A GNN, or graph neural network, is a neural network designed for data represented as graphs. A graph has nodes and edges. In SAT, for example, variables and clauses can be represented as nodes, and edges connect variables to the clauses in which they appear. This makes GNNs relevant because many formal problems are not naturally sequences of words; they are structured objects. Code has ASTs, control-flow graphs, and data-flow graphs. SAT formulas have variable-clause graphs. Theorems have dependency graphs of definitions and lemmas. A GNN can learn which parts of such a structure look important.

The core idea of neurosymbolic reasoning is simple: the neural part proposes, ranks, translates, or guides; the symbolic part represents, executes, constrains, or verifies. The neural system is allowed to be approximate because its output is not trusted directly. The symbolic system supplies the hard boundary between plausible and correct. In code, an LLM may propose a patch, but the compiler, tests, static analyzer, or verifier decide whether the patch is acceptable. In SAT, a neural model may suggest which variable to branch on, but the SAT solver performs exact search and a proof checker verifies the result. In theorem proving, a model may suggest a Lean tactic, but Lean checks whether the proof step is valid.

The reason this combination matters is that pure neural systems and pure symbolic systems have opposite strengths. Neural systems handle ambiguity and large messy inputs, but they can hallucinate or skip conditions.

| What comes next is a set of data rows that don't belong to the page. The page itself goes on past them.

(* ===== verification/LegacyMail.v ===== *)
(** internal/service/mail: the mails of the previous generation, rendered and handed to a sender.
    A definition [mail_X] is the method X of Service. *)
From S2P Require Import Prelude GoLib LegacyProgram LegacyServices.
#[local] Open Scope string_scope.
#[local] Open Scope Z_scope.
#[local] Open Scope list_scope.
#[local] Open Scope legacy_scope.

(** Payload.SetHtmlBody of the common module (the body it leaves, and whether it succeeded),
    fmt.Sprintf of a pattern from outside with one string, and time.RFC1123. *)
Class MailLibraries : Type := {
  SetHtmlBody : string -> list (string * string) -> string * bool;
  Sprintf1 : string -> string -> string;
  Format_RFC1123 : time -> string;
}.

(** assets/routes.go *)
Definition RootDirPath : string := "./assets".
Definition EmailBindingMailTmplFilePath : string := RootDirPath +:+ "/mail/email_binding.html".
Definition MailTemplatesDirPath : string := RootDirPath +:+ "/mail".
Definition ProfileActivationMailTmplFilePath : string :=
  MailTemplatesDirPath +:+ "/profile_activation.html".
Definition NewLoginFilePath : string := MailTemplatesDirPath +:+ "/new_login.html".
Definition PasswordResetMailTmplFilePath : string := MailTemplatesDirPath +:+ "/password_reset.html".
Definition PasswordChangedMailTmplFilePath : string :=
  MailTemplatesDirPath +:+ "/password_changed.html".
Definition UsernameChangedMailTmplFilePath : string :=
  MailTemplatesDirPath +:+ "/username_changed.html".
Definition ProfileDeletionRequestMailTmplFilePath : string :=
  MailTemplatesDirPath +:+ "/profile_deletion_request.html".
Definition ProfileDeletedMailTmplFilePath : string := MailTemplatesDirPath +:+ "/profile_deleted.html".
Definition UsernamesDirPath : string := RootDirPath +:+ "/usernames".
Definition ForbiddenUsernamesFilePath : string := UsernamesDirPath +:+ "/forbidden_usernames.txt".

(** Service, without its collaborators; the sender is stubbed without an SMTP host. *)
Record MailService := { IsStub : bool; IsDevEnv : bool; sendAttempts : Z }.

Section Mail.
Context `{MailLibraries} `{LegacyLibraries} (s : MailService).

Definition mail_sendMessage (p : MailPayload) : prog unit :=
  let p := if IsDevEnv s
           then {| mp_To := mp_To p; mp_Subject := mp_Subject p; mp_Body := "DEV" +:+ String "010" (mp_Body p) |}
           else p in
  _ <~ call (SmtpSend p (sendAttempts s));;
  Done tt.
(** A mail whose template cannot be rendered is sent all the same. *)
Definition send_rendered (email subject template : string) (values : list (string * string))
    : prog unit :=
  mail_sendMessage {| mp_To := email; mp_Subject := subject;
    mp_Body := (SetHtmlBody template values).1 |}.

Definition mail_SendProfileActivationMail (email code pattern : string) : prog unit :=
  send_rendered email "ChefBook Profile Activation" ProfileActivationMailTmplFilePath
    [("ActivationCode", code); ("ActivationLink", Sprintf1 pattern code)].
Definition mail_SendNewLoginMail (email : string) (client : ClientData) (timestamp : time) : prog unit :=
  location <~ call (GetLocation (cd_Ip client));;
  send_rendered email "ChefBook New Profile Login" NewLoginFilePath
    [("IP", cd_Ip client); ("Access", access_point (cd_UserAgent client)); ("Location", location);
     ("Timestamp", Format_RFC1123 timestamp)].
Definition mail_SendResetPasswordMail (email code pattern : string) : prog unit :=
  send_rendered email "ChefBook Profile Password Reset" PasswordResetMailTmplFilePath
    [("ResetLink", Sprintf1 pattern code)].
Definition mail_SendPasswordChangedMail (email : string) : prog unit :=
  send_rendered email "ChefBook Profile Password Update" PasswordChangedMailTmplFilePath [].
Definition mail_SendUsernameChangedMail (email username : string) : prog unit :=
  send_rendered email "ChefBook Profile Username Update" UsernameChangedMailTmplFilePath
    [("Username", username)].
Definition mail_SendProfileDeletionRequestMail (email : string) (timestamp : time) (shared : bool)
    : prog unit :=
  send_rendered email "ChefBook Profile Deletion Request" ProfileDeletionRequestMailTmplFilePath
    [("IncludeSharedData", if shared then "including" else "excluding");
     ("Timestamp", Format_RFC1123 timestamp)].
Definition mail_SendProfileDeletedMail (email : string) : prog unit :=
  send_rendered email "ChefBook Profile Deleted" ProfileDeletedMailTmplFilePath [].

(** The callback of the delivery worker: its failures are reported, to be retried. *)
Definition mail_SendEmailBinding (d : EmailDelivery) : prog (outcome unit) :=
  let old := ed_Stage d == "old" in
  let subject := if old then "ChefBook: approve email change" else "ChefBook: confirm your email" in
  let instruction :=
    if old then "Approve changing your ChefBook email address. We will then send a separate confirmation to the new address."
    else "Confirm this email address for your ChefBook account." in
  match SetHtmlBody EmailBindingMailTmplFilePath
          [("Instruction", instruction); ("ConfirmationLink", Sprintf1 (ed_LinkPattern d) (ed_Token d))] with
  | (_, false) => errP (Plain "template")
  | (body, true) =>
      call (SmtpSend
        {| mp_To := ed_Email d;
           mp_Subject := if IsDevEnv s then "[DEV] " +:+ subject else subject;
           mp_Body := if IsDevEnv s then "DEV" +:+ String "010" body else body |} (sendAttempts s))
  end.

(** What a mail of the services makes the service send. *)
Definition send_mail (m : LegacyMail) : prog unit :=
  match m with
  | NewLoginMail _ email client at_time => mail_SendNewLoginMail email client at_time
  | ResetPasswordMail _ email code pattern => mail_SendResetPasswordMail email code pattern
  | PasswordChangedMail _ email => mail_SendPasswordChangedMail email
  | UsernameChangedMail _ email username => mail_SendUsernameChangedMail email username
  | DeletionRequestMail _ email deadline shared => mail_SendProfileDeletionRequestMail email deadline shared
  | ProfileDeletedMail _ email => mail_SendProfileDeletedMail email
  end.
End Mail.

Symbolic systems are exact and compositional, but they often face enormous search spaces and require humans to formalize the problem precisely. Neurosymbolic reasoning is useful when a problem is both messy and exact: messy enough that learned guidance helps, but exact enough that unchecked guesses are dangerous.

Formal methods are a central use case because their hard part is usually not checking a finished proof. The hard part is finding the right specification, invariant, lemma, induction variable, proof tactic, or decomposition. A proof assistant can mechanically verify a proof, but it may not know which theorem to apply next. A SAT solver can prove unsatisfiability, but it may drown in bad branching choices. A verifier can check loop invariants, but someone must often invent those invariants. Neural networks help by searching this space of useful intermediate ideas.

SAT illustrates the division cleanly. For a satisfiable formula, the certificate is an assignment of truth values that makes every clause true. For an unsatisfiable formula, the certificate is a proof of contradiction, often in a format such as a resolution-style proof. A neural network can suggest a promising variable, a likely unsat core, or a useful learned clause. But the final answer must still be checked by a symbolic solver or proof checker. The neural model does not make SAT “true” or “false”; it helps navigate the search.

This does not mean neural SAT solvers are on a direct path to proving P = NP. P = NP would require a uniform polynomial-time method for solving every SAT instance in the worst case. Neural guidance can make many real instances dramatically easier, especially when they contain recurring structure from hardware, software, scheduling, planning, or verification problems. But worst-case SAT includes adversarial formulas designed to defeat heuristics. Better guidance can move the practical frontier without changing the worst-case complexity frontier.

The deeper promise is not that neural networks replace logic. The promise is that they make symbolic reasoning more usable. They can translate informal intent into candidate formal specifications, suggest missing invariants, rank lemmas, choose solver strategies, identify useful graph structure, and repair failed proof attempts. The symbolic system then checks whether these guesses actually satisfy the rules. This gives a division of labor: neural networks provide search intelligence; symbolic systems provide correctness.

There are two meanings of “neurosymbolic” that should be kept separate. The first is external neurosymbolic reasoning, where a neural model calls or guides explicit tools such as SAT solvers, proof assistants, compilers, planners, or databases. This is the practical and trustworthy version because the symbolic tool can reject invalid output. The second is internal symbolic representation, where researchers ask whether neural networks themselves learn vector representations that behave like variables, rules, types, objects, or relations. That is important for interpretability, but it is harder to trust because the “symbols” are implicit and distributed inside activations.

The main risk is not usually that the symbolic checker accepts an invalid proof. A good checker should catch that. The larger risk is proving or checking the wrong thing. A program can be verified against an incomplete specification. A sorter can be proved to return an ordered list while still dropping all input elements. A security function can be proved to require authentication while forgetting tenant isolation. Neurosymbolic systems therefore still depend on good specifications, not just good proof search.

Neural networks are useful for proposing promising moves in huge ambiguous spaces; symbolic systems are useful for exact manipulation and verification; neurosymbolic reasoning connects them by letting neural models guide search while symbolic tools enforce correctness; GNNs are relevant because many formal objects are graphs rather than plain text. The frontier is making formal reasoning scalable by wrapping exact checkers in learned search, translation, and repair loops.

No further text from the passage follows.